ランダム化対照試験 : 終末期患者への”dignity therapy”の効果

終末期の患者にとって、”dignity therapy”と呼ばれる新しい心理療法

患者のdistress(苦痛)を緩和に関するエビデンスはないが、
終末期のexperienceを改善することに関して、エビデンスが認められたというもの


”dignity”って、”威厳、 尊厳、 品位、気品”という意味。

医学書院(第2793号 2008年8月11日 第13回日本緩和医療学会開催 「広げる・深める・つなげる――技と心」をテーマに )にカナダ・マニトバ大教授のHarvey Max Chochinov氏によって,氏自身が開発した心理療法である“Dignity Therapy”(あなたの大切なものを大切な人に伝えるプログラム) の記載がある。
参照:http://www.igaku-shoin.co.jp/paperDetail.do?id=PA02793_01


Chochinov H, et al "Effect of dignity therapy on distress and end-of-life experience in terminally ill patients: a randomized controlled trial" Lancet Oncol 2011; DOI: 10.1016/S1470-2045(11)70153-X.

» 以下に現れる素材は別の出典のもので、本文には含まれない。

Lemma safe_user_addr ip4 :
  safe_h (modify (fun s => set_h_um s (put_ext (h_um s) si (set_se_user_addr (get_ext (h_um s) si) ip4)))).
Proof. apply safe_modify. intros s. apply prepares_um; [by apply spares_same|done]. Qed.
Hint Resolve safe_user_addr : safe.
(** a conflict is an error, after the reports on the sessions it ends *)
Lemma safe_pdr_conflicts id nwi : safe_t upf_pdr_t (pdr_conflicts cf now vnow si id nwi).
Proof.
  intros [s t] r [s' t']. unfold pdr_conflicts. cbn [ebind gets]. destruct nwi as [nwi|]; [|intros [= <- <- <-]; apply er_refl].
  destruct (flag _ F_PDI_UE_IP_ADDR); [|intros [= <- <- <-]; apply er_refl]. cbn [when].
  unfold ebind, on_rule, with_um. cbn [h_um fst].
  destruct (resolve_ue_ip_conflicts _ _ _ _ _ _ _) as [[c u]|?|?] eqn:E; [|done..]. cbn [obind].
  destruct (conflicts_spares _ _ _ _ _ _ _ _ _ E) as [Hs [[-> ->]|[-> Hn]]]; cbn.
  - intros [= <- <- <-]. destruct s. exact (er_refl (R := prepares si) _).
  - intros [= <- <- <-]. split; [done|]. split; [done|]. exact Hn.
Qed.
Hint Resolve safe_pdr_conflicts : safe.

Lemma safe_create_pdr pdr : safe_h (create_pdr cf now vnow attempts si pdr).
Proof. unfold create_pdr, create_pdr_body. apply safe_add_rule. safe_tac. Qed.
Lemma safe_update_pdr_body pdr : safe_t upf_pdr_t (update_pdr_body cf now vnow attempts si pdr).
Proof. unfold update_pdr_body. safe_tac. Qed.
Hint Resolve safe_update_pdr_body : safe.
Lemma safe_update_pdr pdr : safe_h (update_pdr cf now vnow attempts si pdr).
Proof. unfold update_pdr. safe_tac. Qed.
Hint Resolve safe_create_pdr safe_update_pdr : safe.

(** *** All handlers *)

(** the handlers with the type of rule they report *)
Definition rule_handlers : list (Z * (list val -> hstate -> outcome (Z * hstate))) :=
  [(FAILED_RULE_TYPE_PDR, handle_create_pdr cf now vnow attempts si);
   (FAILED_RULE_TYPE_PDR, handle_update_pdr cf now vnow attempts si); (FAILED_RULE_TYPE_PDR, handle_remove_pdr si);
   (FAILED_RULE_TYPE_FAR, handle_create_far cf si); (FAILED_RULE_TYPE_FAR, handle_update_far cf si);
   (FAILED_RULE_TYPE_FAR, handle_remove_far si);
   (FAILED_RULE_TYPE_URR, handle_create_urr now vnow si); (FAILED_RULE_TYPE_URR, handle_update_urr now vnow si);
   (FAILED_RULE_TYPE_URR, handle_remove_urr si);
   (FAILED_RULE_TYPE_QER, handle_create_qer si); (FAILED_RULE_TYPE_QER, handle_update_qer si);
   (FAILED_RULE_TYPE_QER, handle_remove_qer si)].

(** how a response refuses a rule *)
Record refuses (type : Z) (r : session_response) : Prop := {
  rf_cause : sr_cause r = PFCP_CAUSE_RULE_CREATION_MODIFICATION_FAILURE;
  rf_bit : ISSET_BIT (sr_fields r) SESSION_PROCEDURE_RESPONSE_FAILED_RULE_ID = true;
  rf_type : fr_type (sr_failed_rule_id r) = type
}.

Lemma isset_set_bit m n : 0 <= n -> ISSET_BIT (SET_BIT m n) n = true.
Proof.
  intros Hn. unfold ISSET_BIT, SET_BIT, flag, BIT. apply negb_true_iff, Z.eqb_neq. intros H.
  apply (f_equal (fun x => Z.testbit x n)) in H.
  rewrite Z.land_spec, Z.lor_spec, Z.shiftl_1_l, Z.pow2_bits_true, orb_true_r, Z.bits_0 in H by done. done.
Qed.
Lemma out_error_refuses type r : refuses type (out_error type r).
Proof. split; [done| |done]. simpl. by apply isset_set_bit. Qed.

(** what the end of a handler makes of its body *)
Lemma handler_spec type m s r s' :
  safe_h m -> handler type m s = Ok (r, s') ->
  spares si (h_um s) (h_um s')
  /\ ((r = 0 /\ sr_cause (h_resp s') = sr_cause (h_resp s) /\ sends 0 (h_um s) (h_um s'))
      \/ (r = -1 /\ refuses type (h_resp s') /\ sends 2 (h_um s) (h_um s'))).
Proof.
  intros Hm. unfold handler. destruct (m s) as [[a s1]|?|?] eqn:E; [|done..]. simpl.
  destruct (Hm _ _ _ E) as (Hs & Hc & Hn). destruct a; intros [= <- <-]; (split; [done|]).
  - by left.
  - right. split; [done|]. split; [apply out_error_refuses|exact Hn].
Qed.

Lemma rule_handlers_safe type h l s r s' :
  (type, h) ∈ rule_handlers -> h l s = Ok (r, s') ->
  spares si (h_um s) (h_um s')
  /\ ((r = 0 /\ sr_cause (h_resp s') = sr_cause (h_resp s) /\ sends 0 (h_um s) (h_um s'))
      \/ (r = -1 /\ refuses type (h_resp s') /\ sends 2 (h_um s) (h_um s'))).
Proof.
  unfold rule_handlers. rewrite !elem_of_cons, elem_of_nil.
  intros H; repeat (destruct H as [H|H]; [injection H as -> ->; apply handler_spec; safe_tac|]); done.
Qed.

End Handlers.

(** a second session for the address of the first: the first one ends *)
Definition conflict_main : upf_main_t := after (demo_handle demo_session (demo_establish 8 [172; 16; 0; 2])).
Definition conflict_run : outcome (Z * hstate) :=
  handle_create_pdr demo_config (f64_of_Z 1000) (f64_of_Z 10) 100 1 [demo_dl_pdr 3 [172; 16; 0; 1]] (mk_hs conflict_main sresp_zero).
Definition conflict_state : hstate := result (mk_hs demo_main sresp_zero) conflict_run.
Lemma conflict_refused : conflict_run = Ok (-1, conflict_state).
Proof. apply code_result. vm_cast_no_check (eq_refl (Some (-1))). Qed.
#[local] Opaque conflict_main conflict_state.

95%ががん患者である、441名の余命推定六ヶ月以下の患者を対象に、三つのグループに分けた。研究登録distress(苦痛)レベルは問わなかった。distress levelは介入により有意に変わらず。
サンプル内のdistress率がサンプルで低かったため、おそらく、distressの有意差が出なかったのではないかといういいわけをChochinovらは記載している。

筆者らしい、そんないいわけはともかく、dignity therapyを受けた患者は、患者自身にも家族にも役だったという報告をしており、QOL改善、そして、dignity感の改善に役立ち、家族がいかに見守り評価してくれたかを理解する率が高かったとした (P≤0.002 for all)。
dignity therapyはclient-centered careより、スピリチュアルなwell-beingにおいて有意に良好で、自己報告悲哀・うつ感情改善に関して標準緩和ケアより有意に良好 (P≤0.009 for both)
標準緩和ケアに比べ、比率として、dignity therapyの満足度は高い (P<0.0001).

dignity therapyのような心理治療介入はタイムリーに患者、家族に” existential issues”(”生命の大切さ”と訳されているようだが、 ”その人が生存した意味”と私はとりたい)に着眼するチャンスを与えてくれると  Cheryl Nekolaichuk(Grey Nuns Community Hospital in Edmonton, Alberta)は述べている。



参考:Dignity Therapy: A Novel Psychotherapeutic Intervention for Patients Near the End of Life
Journal of Clinical Oncology, Vol 23, No 24 (August 20), 2005: pp. 5520-5525


終末期の患者さんたちだけでなく、そうでない自分たちも、自分の存在意義を考えさせられる治療法のようだ。



Harvey Max Chochinovの書籍:Handbook of Psychiatry in Palliative Medicine で、"dignity therapy"表題の書籍はない?